Weak demand, low prices ding Intel earnings

By Michael Kanellos, CNET News.com
Wednesday, January 18, 2006 11:12 AM

Lower prices and lower-than-expected processor shipments dented Intel's earnings and revenue for the fourth quarter. The company also forecast slower growth in 2006.

The company said fourth-quarter revenue came to US$10.2 billion, less than the Wall Street expectation of US$10.56 billion, while earnings per share came to 40 cents, not the 43 cents analysts anticipated. Net income was US$2.5 billion.

Revenue was also lower than Intel's own forecast.
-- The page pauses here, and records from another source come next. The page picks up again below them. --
(** ** Requests *)

Definition created_row (id : string) (now : Z) (clusterID : string) (c : RequestReplyProbeCreate) (payload : string) (timeoutMs : Z) : probe_row :=
  mkProbeRow id clusterID (TrimSpace (pc_Subject c)) payload (or_json (pc_PayloadFormat c)) timeoutMs (default true (pc_Enabled c)) now now.
(** What a request that is carried out was, and did. *)
Record created (id : string) (now : Z) (clusterID : string) (c : RequestReplyProbeCreate) (t : ProbeTables) (payload : string) (timeoutMs : Z) : Prop := {
  cr_subject : probeable (TrimSpace (pc_Subject c));
  cr_timeout : NormalizeProbeTimeoutMs (pc_TimeoutMs c) = Ok timeoutMs;
  cr_payload : decodeProbePayload (pc_PayloadB64 c) = Some payload;
  cr_valid : validateProbePayload (Normalize (pc_PayloadFormat c)) (pc_PayloadB64 c) = Ok tt;
  cr_format : Normalize (pc_PayloadFormat c) ≠ "";
  cr_limit : length (cluster_rows clusterID t) < MaxRequestReplyProbesPerCluster;
  cr_insertable : insertable (created_row id now clusterID c payload timeoutMs) t = true;
}.
Lemma probe_create_cases id now clusterID c t : (∃ e, CreateRequestReplyProbe id now clusterID c t = (Err e, t)) ∨
  ∃ payload timeoutMs, created id now clusterID c t payload timeoutMs ∧
    let r := created_row id now clusterID c payload timeoutMs in
    CreateRequestReplyProbe id now clusterID c t = (Ok (scanRequestReplyProbe r), set_rows (pt_rows t ++ [r]) t).
Proof.
  unfold CreateRequestReplyProbe. rewrite lift_run. destruct (Create_Validate c) as [[]|e] eqn:Ev; [|left; by eexists].
  unfold Create_Validate in Ev. rewrite lift_run.
  destruct (CanonicalProbeSubject (pc_Subject c)) as [subject|e] eqn:Es; [|done]. apply CanonicalProbeSubject_ok in Es as [-> Hs]. cbn [first_error] in Ev.
  rewrite probe_bind_run, count_run. destruct (pt_up t) eqn:Eu; [|left; by eexists].
  destruct (Nat.leb_spec MaxRequestReplyProbesPerCluster (length (cluster_rows clusterID t))) as [|Hn]; [left; by eexists|].
  rewrite lift_run. destruct (NormalizeProbeTimeoutMs (pc_TimeoutMs c)) as [timeoutMs|e] eqn:Et; [|done]. cbn [first_error] in Ev. cbv zeta in Ev |- *.
  destruct (IsEmpty (Normalize (pc_PayloadFormat c))) eqn:Ef; [done|]. apply IsEmpty_false in Ef.
  rewrite lift_run. destruct (decodeProbePayload (pc_PayloadB64 c)) as [payload|] eqn:Ep; [|left; by eexists].
  fold (created_row id now clusterID c payload timeoutMs). set (r := created_row id now clusterID c payload timeoutMs).
  rewrite probe_bind_run, insert_run, Eu. destruct (insertable r t) eqn:Ei; [|left; by eexists]. right. exists payload, timeoutMs. split; [by split|].
  rewrite get_run. cbn [set_rows pt_up pt_rows andb]. rewrite Eu. unfold insertable in Ei.
  rewrite !andb_true_iff, !negb_true_iff, !existsb_none in Ei. destruct Ei as [[_ Hid] _].
  assert (Hfind : List.find (is_probe clusterID id) (pt_rows t ++ [r]) = Some r); [|by rewrite Hfind].
  clear -Hid. induction (pt_rows t) as [|x l IH]; cbn.
  - destruct (is_probe clusterID id r) eqn:E; [done|]. apply not_true_iff_false in E. by destruct E; apply is_probe_spec.
  - destruct (is_probe clusterID id x) eqn:E; [|apply IH; intros y Hy; apply Hid; by right]. apply is_probe_spec in E as [_ E].
    specialize (Hid x (list_elem_of_here _ _)). apply bool_decide_eq_false in Hid. by destruct Hid.
Qed.
Lemma create_keeps id now clusterID c t : probes_ok t → probes_ok (snd (CreateRequestReplyProbe id now clusterID c t)).
Proof.
  intros Ht. destruct (probe_create_cases id now clusterID c t) as [[e ->]|(payload & timeoutMs & [Hs Htm Hp Hv Hf Hn Hi] & ->)]; [done|].
  cbn [snd]. apply insert_keeps; [done| |done|done]. split; cbn [created_row pw_subject pw_timeout pw_format pw_payload].
  - by rewrite TrimSpace_idemp.
  - by apply timeout_ok in Htm.
  - apply or_json_known.
  - by eapply payload_bound.
Qed.
Lemma probe_delete_keeps clusterID probeID t : probes_ok t → probes_ok (snd (DeleteRequestReplyProbe clusterID probeID t)).
Proof.
  intros Ht. unfold DeleteRequestReplyProbe, probes_online, bind, get, ensure, ret, fail, modify. destruct (pt_up t); [|done]. cbn.
  destruct (existsb _ _); by apply filter_keeps.
Qed.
The Santa Clara, Calif.-based chip giant said in December 2005 that fourth-quarter revenue would be between US$10.4 billion and US$10.6 billion. In October, Intel had forecast revenue for the period to between US$10.2 billion and US$10.8 billion.

In both cases, the midpoint was US$10.5 billion. But the December statement made Wall Street skittish, because investors were expecting Intel to raise the midpoint of its guidance.

Next year looks as though it will be slower than the recent past. Intel said revenue would likely rise by 6 to 9 percent over the 2005 revenue total. That compares with the past three years, in which Intel has experienced double-digit growth. The company's gross margin, which is revenue minus the cost of sales, is expected to come in at around 57 percent in 2006. Historically, that's high, but it is still slightly lower than the 58 percent margin achieved in 2004. Gross margin will be affected by a change in compensation from stock options to employee stock grants.

The fourth-quarter shortfall can be attributed in part to a shortage of desktop chipsets, CEO Paul Otellini said in a conference call. The shortage, which began in the third quarter, prevented PC makers from building as many Intel-based PCs as they might have, he said.

The effects of the shortage will linger in the first quarter, because now PC makers have excess supplies of some chips. This will likely dampen Intel's revenue in the current three months. The company underestimated demand and tried to get third-party makers like SiS to fill in the demand.

"We overestimated the ability of third parties to provide chipsets," Otellini said. Demand for low-end desktops also shrank during the quarter, he added.

In all, Intel may have lost market share to rival Advanced Micro Devices, said Andy Bryant, Intel's chief financial officer.

"2005 was a great year, punctuated by a difficult December," Bryant said. "We believe we lost up to a point of market share to AMD because of the shortage."

The chipmaker said it will eliminate its midquarter updates and start to provide revenue projections at the beginning of the year and in the middle of the year. The midquarter updates, which only started in the past few years, provide more distractions than benefits, Otellini said.

Some of the weakness in demand during the fourth quarter came from the Americas. Revenue from chip shipments there dropped 10 percent to US$1.8 billion, compared with the fourth quarter of 2004. Dell is the largest customer for Intel chips in the U.S., but Gateway and a few smaller manufacturers make PCs there as well.

Revenue from chip shipments to Asia climbed to US$5.1 billion, a 16 percent increase from the fourth quarter a year ago. Many of the chips shipped to Asia are incorporated into PCs that eventually are sold in the U.S. and Europe under brand names like Hewlett-Packard. (Dell gets notebooks from Asia but makes desktops in the U.S. for U.S. customers.)

Sales in Europe were flat at US$2.3 billion, while revenue from chip shipments to Japan climbed 11 percent from a year ago to US$945 million.

2005 proved to be an uneven year financially for Intel. Although it beat initial estimates in the first half, the company turned in earnings and revenue that were slightly lower than expectations for the third quarter.

Still, for the year, Intel achieved revenue of US$38.8 billion, a 13.5 percent increase over 2004 revenue of US$34.2 billion. Its net income was US$8.7 billion, a 19 percent boost over net income of US$7.5 billion in 2004. Earnings per share for 2005 came to US$1.40, a 21 percent increase over 2004 earnings per share of US$1.16.